Generation of a cellular model, based on CaCO2 cells, to study tight junction's formation and dynamics. CRISPR/Cas mediated gene edition to fluorescently tag the occludin protein

Abstract

Tight junctions are present in all epithelial tissues and are involved in several processes of signalling and barrier formation. Although the proteins that compose them are known, some of the exact mechanisms that drive them remain unclear. For this purpose, we have generated a CaCO2 cell line capable of expressing a fusion protein between occludin, a member of tight junction protein complex, and mEmerald, a fluorescent protein derived from GFP. This will allow the study of tight junctions in living cells. Throughout this project, we generated two plasmids needed for carry out CaCO2 genome edition. We transfected the cells with one plasmid encoding custom Cas-9 endonuclease plus a specific single-guide RNA accompanied by a plasmid bearing the repair sequence, thus producing a double strand break in the cellular genome and re-writing it to generate a mEmerald-occludin fusion protein. Furthermore, we verified the expression of the fusion protein by western blot analysis and successfully used the derived cells in single particle tracking studies.
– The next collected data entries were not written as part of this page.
(** X17. The reading handlers change nothing: GetPlanHandler and
    ListPlansRunningHandler issue no store operation at all, whatever the
    request; the two listings leave plans and directories as they are and
    issue at most the one ListOwnedPlans query.  GetPlanHandler answers
    with exactly the plan the authorizer returned. *)
Theorem reading_handlers_change_nothing (r : Request.t) (w : World.t) :
  (exists resp, run (GetPlanHandler E r) w = Some (w, resp)) /\
  (exists resp, run (ListPlansRunningHandler E r) w = Some (w, resp)) /\
  (exists w' resp,
     run (ListPlansHandler E r) w = Some (w', resp) /\
     World.plans w' = World.plans w /\ World.planDirs w' = World.planDirs w /\
     (World.calls w' = World.calls w \/
      exists userId,
        World.calls w' =
        (World.calls w ++
         [CallListOwnedPlans (vars_get (Request.Vars r) "projectId") userId false ""])%list)) /\
  (exists w' resp,
     run (ListArchivedPlansHandler E r) w = Some (w', resp) /\
     World.plans w' = World.plans w /\ World.planDirs w' = World.planDirs w /\
     (World.calls w' = World.calls w \/
      World.calls w' =
      (World.calls w ++
       [CallListOwnedPlans (vars_get (Request.Vars r) "projectId") "" true ""])%list)) /\
  (forall auth plan,
     Env.authenticate E r = inr auth ->
     Env.authorizePlan E (World.plans w) (vars_get (Request.Vars r) "planId") auth
       = inr plan ->
     run (GetPlanHandler E r) w = Some (w, Response.mk 200 (PayloadPlan plan))).
Proof.
  split; [|split; [|split; [|split]]].
  - unfold run, GetPlanHandler, bind at 1, lift at 1.
    destruct (Env.authenticate E r) as [resp|auth]; [eexists; reflexivity|].
    unfold bind, lift.
    destruct (Env.authorizePlan E _ _ auth) as [resp|plan]; eexists; reflexivity.
  - unfold run, ListPlansRunningHandler, bind at 1, lift at 1.
    destruct (Env.authenticate E r) as [resp|auth]; [eexists; reflexivity|].
    unfold bind, lift.
    destruct (Env.authorizeProject E _ auth) as [resp|[]]; eexists; reflexivity.
  - unfold run, ListPlansHandler, bind at 1, lift at 1.
    destruct (Env.authenticate E r) as [resp|auth];
      [do 2 eexists; repeat split; now left|].
    unfold bind at 1, lift at 1.
    destruct (Env.authorizeProject E _ auth) as [resp|[]];
      [do 2 eexists; repeat split; now left|].
    unfold bind, db_ListOwnedPlans.
    destruct (Env.ListOwnedPlans E _ _ _ _ _);
      (do 2 eexists; repeat split; right; eexists; reflexivity).
  - unfold run, ListArchivedPlansHandler, bind at 1, lift at 1.
    destruct (Env.authenticate E r) as [resp|auth];
      [do 2 eexists; repeat split; now left|].
    unfold bind at 1, lift at 1.
    destruct (Env.authorizeProject E _ auth) as [resp|[]];
      [do 2 eexists; repeat split; now left|].
    unfold bind, db_ListOwnedPlans.
    destruct (Env.ListOwnedPlans E _ _ _ _ _);
      (do 2 eexists; repeat split; right; reflexivity).
  - intros auth plan Ha Hp.
    unfold run, GetPlanHandler, bind, lift. rewrite Ha, Hp. reflexivity.
Qed.

End DeletionEffects.

Section BulkDeletion.

Variable E : Env.t.

(** X18. Bulk deletion is scoped by the caller: for an authenticated
    request on an authorized project its one store operation is
    DeleteOwnerPlans with the caller's organization, the project of the
    request and the caller's own user id; it answers 200 with an empty body
    when the operation succeeds and a server error carrying the store's
    message when it fails. *)
Theorem delete_all_is_scoped_to_caller (r : Request.t) (auth : ServerAuth.t)
    (w : World.t) :
  Env.authenticate E r = inr auth ->
  Env.authorizeProject E (vars_get (Request.Vars r) "projectId") auth = inr tt ->
  exists w' resp,
    run (DeleteAllPlansHandler E r) w = Some (w', resp) /\
    World.calls w' =
      (World.calls w ++
       [CallDeleteOwnerPlans (ServerAuth.OrgId auth) (vars_get (Request.Vars r) "projectId")
                             (User.Id (ServerAuth.User auth))])%list /\
    resp =
      match Env.dbErr E (CallDeleteOwnerPlans (ServerAuth.OrgId auth)
                           (vars_get (Request.Vars r) "projectId")
                           (User.Id (ServerAuth.User auth))) with
      | Some err => Response.mk 500 (PayloadText ("Error deleting plans: " ++ err))
      | None => Response.mk 200 PayloadNone
      end.
Proof.
  intros Ha Hz. unfold run, DeleteAllPlansHandler, bind at 1, lift at 1. rewrite Ha.
  unfold bind at 1, lift at 1. rewrite Hz.
  unfold bind, db_DeleteOwnerPlans, dbCall.
  destruct (Env.dbErr E (CallDeleteOwnerPlans _ _ _));
    (do 2 eexists; split; [reflexivity|]; split; reflexivity).
Qed.

End BulkDeletion.

(** * The further properties on concrete deployments *)

Lemma authentication_refusal_ends_every_handler_witness :
  run (CreatePlanHandler
         (site "1" (inl unauthorized) (inr tt) (inr plan1) (inr (alice true 12)) healthy) 0
         (request "web" "plan-1" (BodyCreatePlan (CreatePlanRequest.mk "api")))) store3 =
    Some (store3, unauthorized) /\
  run (DeletePlanHandler
         (site "1" (inl unauthorized) (inr tt) (inr plan1) (inr (alice true 12)) healthy)
         (request "web" "plan-1" (BodyCreatePlan (CreatePlanRequest.mk "api")))) store3 =
    Some (store3, unauthorized).
Proof.
  destruct (authentication_refusal_ends_every_handler
              (site "1" (inl unauthorized) (inr tt) (inr plan1) (inr (alice true 12)) healthy)
              (request "web" "plan-1" (BodyCreatePlan (CreatePlanRequest.mk "api")))
              store3 unauthorized 0 eq_refl)
    as (Hc & _ & Hd & _).
  split; assumption.
Defined.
Les unions estretes estan presents en tots els teixits epitelials i estan involucrades en processos de senyalització i formació de barreres. Encara que les proteïnes que les componen són conegudes, alguns dels mecanismes que les controlen encara no estan clars. Per a aquest propòsit, hem generat una línia cel·lular de cèl·lules CaCO2 capaç d'expressar una proteïna de fusió entre l'ocludina, un component de les unions estretes, i mEmerald, una proteïna fluorescent derivada de GFP. Això pot permetre l'estudi de les unions estretes en cèl·lules vives. Al llarg d'aquest projecte, hem generat dos plàsmids necessaris per dur a terme l'edició del genoma de les CaCO2. Vàrem transfectar les cèl·lules amb un plàsmid que codifica per l'endonucleasa Cas-9 amb un RNA guia i amb altre plàsmid portador de la seqüència de reparació. D'aquesta manera, vàrem produir una doble rotura de cadena a l'ADN i aquest es va reparar amb la seqüència que codifica per mEmerald-ocludina. A més, vàrem confirmar l'edició per blotting dels extractes de proteïna dels diferents clons i varem obtenir resultats positius per a l'edició amb la tecnologia CRISPR. Per altra part, la proteïna de fusió s'ha provat en estudis de rastreig de partícules obtenint resultats similars als extrets amb altres tècniques de marcatge.